The physics behind this is that each tau itself into a tau neutrino and the charged carrier of the weak force, the W⁺ or W^- boson. The W then decays into quarks or into two leptons, one of which is a neutrino. An example of this is shown here for the case where both taus decay into electrons:

This looks quite complicated, but if one just studies what is coming out of the center of the detector, lumping all the neutrinos into one missing energy arrow, it looks more like these:

Remember there are two taus in the event, and they decay independently, so we can end up with all the combinations: electron/electron, electron/muon, electron/hadron, muon/muon, muon/hadron, and hadron/hadron.

The most distinctive features of tau events are i) asymmetric decays, i.e. different particle types on each side of the detector, and ii) energy imbalance, i.e. the resulting particles are not back-to-back due to missing energy through the invisible neutrinos.

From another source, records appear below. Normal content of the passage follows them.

(** X5.  [loadSingleCastle] returns a group only when the textures were
    declared as an array, at least one of them loaded, and the scene
    graph loaded with a scene root; the group is then a fresh group whose
    only child is that scene, changed in materials at most. *)
Theorem a_group_means_the_model_loaded
    L castleData castleIndex totalCastles log g log' :
  loadSingleCastle L castleData castleIndex totalCastles log
  = (Normal (Some g), log') ->
  exists items res raw scene scene',
    prop castleData "textures" = VArray items
    /\ In res items
    /\ loadTextureAsync L res = Normal raw
    /\ loadAsync L (prop castleData "model") = Normal (GltfScene scene)
    /\ g = Obj (self_of newGroup) [scene']
    /\ skeleton scene' = skeleton scene.
Proof.
  unfold loadSingleCastle, try_catch.
  destruct (prop castleData "textures") as [| | b | n | s | items | fields];
    try (unfold bind, throw, console, ret; simpl; discriminate).
  unfold bind at 1. unfold ret at 1. unfold bind at 1.
  destruct (textures_slots L items 0%nat log)
    as (settled & log1 & E & Hslots).
  rewrite E.
  destruct (length (filterBoolean settled) =? 0)%nat eqn:Hz.
  { unfold bind, console, ret. simpl. discriminate. }
  unfold bind at 1. unfold lift.
  destruct (loadAsync L (prop castleData "model")) as [[| | scene] | e];
    try (unfold bind, console, ret; simpl; discriminate).
  destruct (traverse_shape (filterBoolean settled) scene 0%nat log1)
    as (scene' & log2 & Etr & Hsk).
  unfold bind at 1. rewrite Etr. unfold ret. simpl fst.
  intros H. injection H as <- _.
  assert (Hne : filterBoolean settled <> []).
  { intros Hnil. rewrite Hnil in Hz. discriminate. }
  destruct (filterBoolean_member settled Hne) as (j & a & Hj).
  destruct (Hslots j (Some a) Hj) as (res & Hres & Hload).
  destruct Hload as (raw & Hraw); [discriminate|].
  exists items, res, raw, scene, scene'.
  split; [reflexivity|]. split; [eapply nth_error_In; exact Hres|].
  split; [exact Hraw|]. split; [reflexivity|]. split; [reflexivity|exact Hsk].
Qed.

Lemma a_group_means_the_model_loaded_witness :
  exists items res raw scene scene',
    prop (castleEntry 1 2 3 4) "textures" = VArray items
    /\ In res items
    /\ loadTextureAsync oneTextureLoader res = Normal raw
    /\ loadAsync oneTextureLoader (prop (castleEntry 1 2 3 4) "model")
       = Normal (GltfScene scene)
    /\ add newGroup sampleScene = Obj (self_of newGroup) [scene']
    /\ skeleton scene' = skeleton scene.
Proof.
  apply (a_group_means_the_model_loaded
           oneTextureLoader (castleEntry 1 2 3 4) 0%nat 3%nat []
           (add newGroup sampleScene)
           ([ErrTextureFailed 0; ErrTextureFailed 2]
              ++ meshWarnings 1 sampleScene)).
  reflexivity.
Defined.

(** *** The fallback castle *)

(** X6.  Two fallback castles are the same exactly when their indices
    agree modulo 3: the body colour cycles through the palette of three
    distinct colours and nothing else depends on the index. *)
Theorem fallback_palette_cycles i j :
  createFallbackCastle i = createFallbackCastle j
  <-> (i mod 3 = j mod 3)%nat.
Proof.
  unfold createFallbackCastle. change (length colors) with 3%nat.
  split.
  - intros H.
    assert (Hc : nth (i mod 3) colors 0%Z = nth (j mod 3) colors 0%Z).
    { unfold add, newGroup, newMesh, set_position_y in H. simpl in H.
      injection H as H. exact H. }
    pose proof (Nat.mod_upper_bound i 3) as Hi.
    pose proof (Nat.mod_upper_bound j 3) as Hj.
    destruct (i mod 3)%nat as [|[|[|?]]]; try lia;
      destruct (j mod 3)%nat as [|[|[|?]]]; try lia;
      try reflexivity; simpl in Hc; discriminate.
  - intros ->. reflexivity.
Qed.

(** *** The scene handed to the loader *)

Lemma placeFrom_ignores_scene castleGroups :
  forall i scene scene0,
    fst (placeFrom castleGroups i scene)
    = fst (placeFrom castleGroups i scene0).
Proof.
  induction castleGroups as [|g rest IH]; intros i scene scene0; simpl.
  - reflexivity.
  - pose proof (IH (S i)
      (scene ++ [scale_setScalar
                   (position_set g (vx (slot i)) (vy (slot i)) (vz (slot i)))
                   scale_factor])
      (scene0 ++ [scale_setScalar
                    (position_set g (vx (slot i)) (vy (slot i)) (vz (slot i)))
                    scale_factor])) as H.
    destruct (placeFrom rest (S i) (scene ++ _)) as [r1 s1].
    destruct (placeFrom rest (S i) (scene0 ++ _)) as [r2 s2].
    simpl in *. rewrite H. reflexivity.
Qed.

Lemma loadCastlesGroup_any_scene L modelsManifest log :
  exists castleGroups log',
    forall scene,
      loadCastlesGroup L modelsManifest scene log
      = (Normal (placeFrom castleGroups 0 scene), log').
Proof.
  destruct (readManifest_spec modelsManifest log) as (log0 & E0 & _).
  destruct (length (manifestEntries modelsManifest) =? 0)%nat eqn:Hempty.
  - exists [], (log0 ++ [WarnNoModels]). intros scene.
    unfold loadCastlesGroup. unfold bind at 1. rewrite E0, Hempty.
    reflexivity.
  - destruct (loadFrom_spec L (manifestEntries modelsManifest)
                (length (manifestEntries modelsManifest)) 0%nat log0)
      as (groups & log' & E & _).
    exists groups, log'. intros scene.
    unfold loadCastlesGroup. unfold bind at 1. rewrite E0, Hempty.
    unfold bind at 1. rewrite E. reflexivity.
Qed.

(** X7.  [loadCastlesGroup] only appends to the scene: what the scene
    held stays, in order, followed by exactly the returned groups in the
    order returned; and the groups and the console output are the same
    whatever the scene held. *)
Theorem loader_only_appends_to_the_scene L modelsManifest scene :
  exists groups log,
    run (loadCastlesGroup L modelsManifest scene)
    = (Normal (groups, scene ++ groups), log)
    /\ run (loadCastlesGroup L modelsManifest [])
       = (Normal (groups, groups), log).
Proof.
  destruct (loadCastlesGroup_any_scene L modelsManifest []) as (gs & log & E).
  exists (fst (placeFrom gs 0 scene)), log. unfold run. rewrite !E. split.
  - rewrite <- placeFrom_scene, <- surjective_pairing. reflexivity.
  - rewrite (surjective_pairing (placeFrom gs 0 [])).
    rewrite placeFrom_scene. simpl app.
    rewrite (placeFrom_ignores_scene gs 0%nat scene []). reflexivity.
Qed.

(** *** Fallbacks on the console *)

Lemma placed_same_children g i : children_of (placed g i) = children_of g.
Proof. destruct g; reflexivity. Qed.

Lemma loadTextures_notices L items :
  forall idx log,
  exists settled w,
    loadTextures L items idx log = (Normal settled, log ++ w)
    /\ forall j, ~ In (WarnUsingFallback j) w.
Proof.
  induction items as [|tex rest IH]; intros idx log; simpl.
  - exists [], []. unfold ret. rewrite app_nil_r. split; [reflexivity|].
    intros j [].
  - unfold bind at 1. rewrite loadTextureOptimized_settles.
    destruct (loadTextureAsync L tex) as [raw | e].
    + destruct (IH (S idx) log) as (settled & w & E & Hw).
      unfold bind at 1. rewrite E. eexists _, w. split; [reflexivity|exact Hw].
    + destruct (IH (S idx) (log ++ [ErrTextureFailed idx]))
        as (settled & w & E & Hw).
      unfold bind at 1. rewrite E.
      eexists _, (ErrTextureFailed idx :: w).
      split; [unfold ret; rewrite <- app_assoc; reflexivity|].
      intros j [H | H]; [discriminate | exact (Hw j H)].
Qed.

Lemma visit_notices textures n k log :
  exists n' k' w,
    visit textures n k log = (Normal (n', k'), log ++ w)
    /\ forall j, ~ In (WarnUsingFallback j) w.
Proof.
  unfold visit.
  destruct (isMesh n); [destruct (geometry n) as [g|] eqn:Hg|];
    try (exists n, k, []; unfold ret; rewrite app_nil_r;
         split; [reflexivity | intros j []]).
  unfold bind, applyTexturesToMesh. rewrite Hg.
  destruct (hasUV g); simpl.
  - destruct textures as [|a [|b [|c rest]]];
      try (eexists _, _, [_]; split; [reflexivity|];
           intros j [H | []]; discriminate).
    eexists _, _, []. unfold ret. rewrite app_nil_r.
    split; [reflexivity | intros j []].
  - eexists _, _, [_]. split; [reflexivity|].
    intros j [H | []]; discriminate.
Qed.

Lemma traverse_notices textures o :
  forall k log,
  exists o' k' w,
    traverse textures o k log = (Normal (o', k'), log ++ w)
    /\ forall j, ~ In (WarnUsingFallback j) w.
Proof.
  induction o as [n cs IH] using Object3D_tree_ind.
  intros k log. simpl traverse.
  destruct (visit_notices textures n k log) as (n' & k0 & w0 & Ev & H0).
  unfold bind at 1. rewrite Ev. simpl fst; simpl snd.
  assert (Hcs : forall k log, exists cs' k' w,
    (fix each (cs : list Object3D) (k : nat)
       : IO (list Object3D * nat) :=
       match cs with
       | [] => ret ([], k)
       | c :: rest =>
           rc <- traverse textures c k ;;
           rr <- each rest (snd rc) ;;
           ret (fst rc :: fst rr, snd rr)
       end) cs k log
    = (Normal (cs', k'), log ++ w)
    /\ forall j, ~ In (WarnUsingFallback j) w).
  { clear k log Ev. induction IH as [|c rest Hc _ IHrest]; intros k log.
    - exists [], k, []. unfold ret. rewrite app_nil_r.
      split; [reflexivity | intros j []].
    - destruct (Hc k log) as (c' & kc & wc & Ec & Nc).
      destruct (IHrest kc (log ++ wc)) as (rest' & kr & wr & Er & Nr).
      exists (c' :: rest'), kr, (wc ++ wr).
      unfold bind at 1. rewrite Ec. simpl snd.
      unfold bind at 1. rewrite Er. unfold ret. simpl fst; simpl snd.
      rewrite app_assoc. split; [reflexivity|].
      intros j H. apply in_app_or in H as [H | H];
        [exact (Nc j H) | exact (Nr j H)]. }
  destruct (Hcs k0 (log ++ w0)) as (cs' & k1 & w1 & E1 & N1).
  exists (Obj n' cs'), k1, (w0 ++ w1).
  unfold bind at 1. rewrite E1. unfold ret. simpl fst; simpl snd.
  rewrite app_assoc. split; [reflexivity|].
  intros j H. apply in_app_or in H as [H | H];
    [exact (H0 j H) | exact (N1 j H)].
Qed.

Lemma loadSingleCastle_notices L castleData castleIndex totalCastles log :
  exists r w,
    loadSingleCastle L castleData castleIndex totalCastles log
    = (Normal r, log ++ w)
    /\ (forall j, ~ In (WarnUsingFallback j) w)
    /\ (forall g, r = Some g -> length (children_of g) = 1%nat).
Proof.
  unfold loadSingleCastle, try_catch.
  destruct (prop castleData "textures") as [| | b | n | s | items | fields];
    try (exists None, [ErrCastleFailed castleIndex];
         split; [reflexivity|];
         split; [intros j [H | []]; discriminate | discriminate]).
  unfold bind at 1. unfold ret at 1. unfold bind at 1.
  destruct (loadTextures_notices L items 0%nat log) as (settled & w & E & Hw).
  rewrite E.
  destruct (length (filterBoolean settled) =? 0)%nat.
  { exists None, (w ++ [ErrNoTexturesLoaded castleIndex]).
    unfold bind, console, ret. rewrite app_assoc.
    split; [reflexivity|]. split; [|discriminate].
    intros j H. apply in_app_or in H as [H | [H | []]];
      [exact (Hw j H) | discriminate]. }
  unfold bind at 1. unfold lift.
  destruct (loadAsync L (prop castleData "model")) as [[| | scene] | e].
  - exists None, (w ++ [ErrInvalidGLTF castleIndex]).
    unfold bind, console, ret. rewrite app_assoc.
    split; [reflexivity|]. split; [|discriminate].
    intros j H. apply in_app_or in H as [H | [H | []]];
      [exact (Hw j H) | discriminate].
  - exists None, (w ++ [ErrInvalidGLTF castleIndex]).
    unfold bind, console, ret. rewrite app_assoc.
    split; [reflexivity|]. split; [|discriminate].
    intros j H. apply in_app_or in H as [H | [H | []]];
      [exact (Hw j H) | discriminate].
  - destruct (traverse_notices (filterBoolean settled) scene 0%nat (log ++ w))
      as (scene' & k' & w' & Etr & Hw').
    unfold bind at 1. rewrite Etr. unfold ret. simpl fst.
    eexists (Some _), (w ++ w'). rewrite app_assoc.
    split; [reflexivity|]. split.
    + intros j H. apply in_app_or in H as [H | H];
        [exact (Hw j H) | exact (Hw' j H)].
    + intros g Hg. injection Hg as <-. reflexivity.
  - exists None, (w ++ [ErrCastleFailed castleIndex]).
    unfold bind, console, ret. rewrite app_assoc.
    split; [reflexivity|]. split; [|discriminate].
    intros j H. apply in_app_or in H as [H | [H | []]];
      [exact (Hw j H) | discriminate].
Qed.

Lemma fallback_has_two_children i :
  length (children_of (createFallbackCastle i)) = 2%nat.
Proof. reflexivity. Qed.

Tau events are sneaky: if you get a symmetric tau decay into e-e, mu-mu, or quark-antiquark combinations, they will look like those event types unless there's some clear missing energy (which can also be faked by an imperfect detector). And if the two neutrinos' missing momentum cancel each other out, it can be nearly impossible to distinguish a tau-tau from a "prompt" version of the same final state! You will probably find tau events hardest to identify.

Measuring R decays

Our ultimate aim is to measure the relative amounts of decay to the different fermions. An important summary number for this is R, the ratio of hadronic (quarks) to lepton (electron, muon, or tau) decays: $$ R = \frac{ \sigma(e^+ e^- \rightarrow \mathrm{hadrons})}{\sigma(e^+ e^- \rightarrow \ell^+ \ell^-) }, $$ where the \(\sigma\)'s represent the rates of production and the curly-\( \ell \) symbols represent the leptons. R is a prediction of the Standard Model, as it is sensitive to the quark electric charges, the prediction that there are three different colours of quark, and that there should be five active flavours of quark in this decay: the 173 GeV top quark is too heavy for the 91 GeV Z⁰ boson to decay to it. To a lesser degree, R is a test of how the masses of the different particles affect the decay rates. The accepted experimental value of the ratio, averaged across all three types of lepton, is \( R = 20.767 \pm 0.025 \). Let's see how close you can get!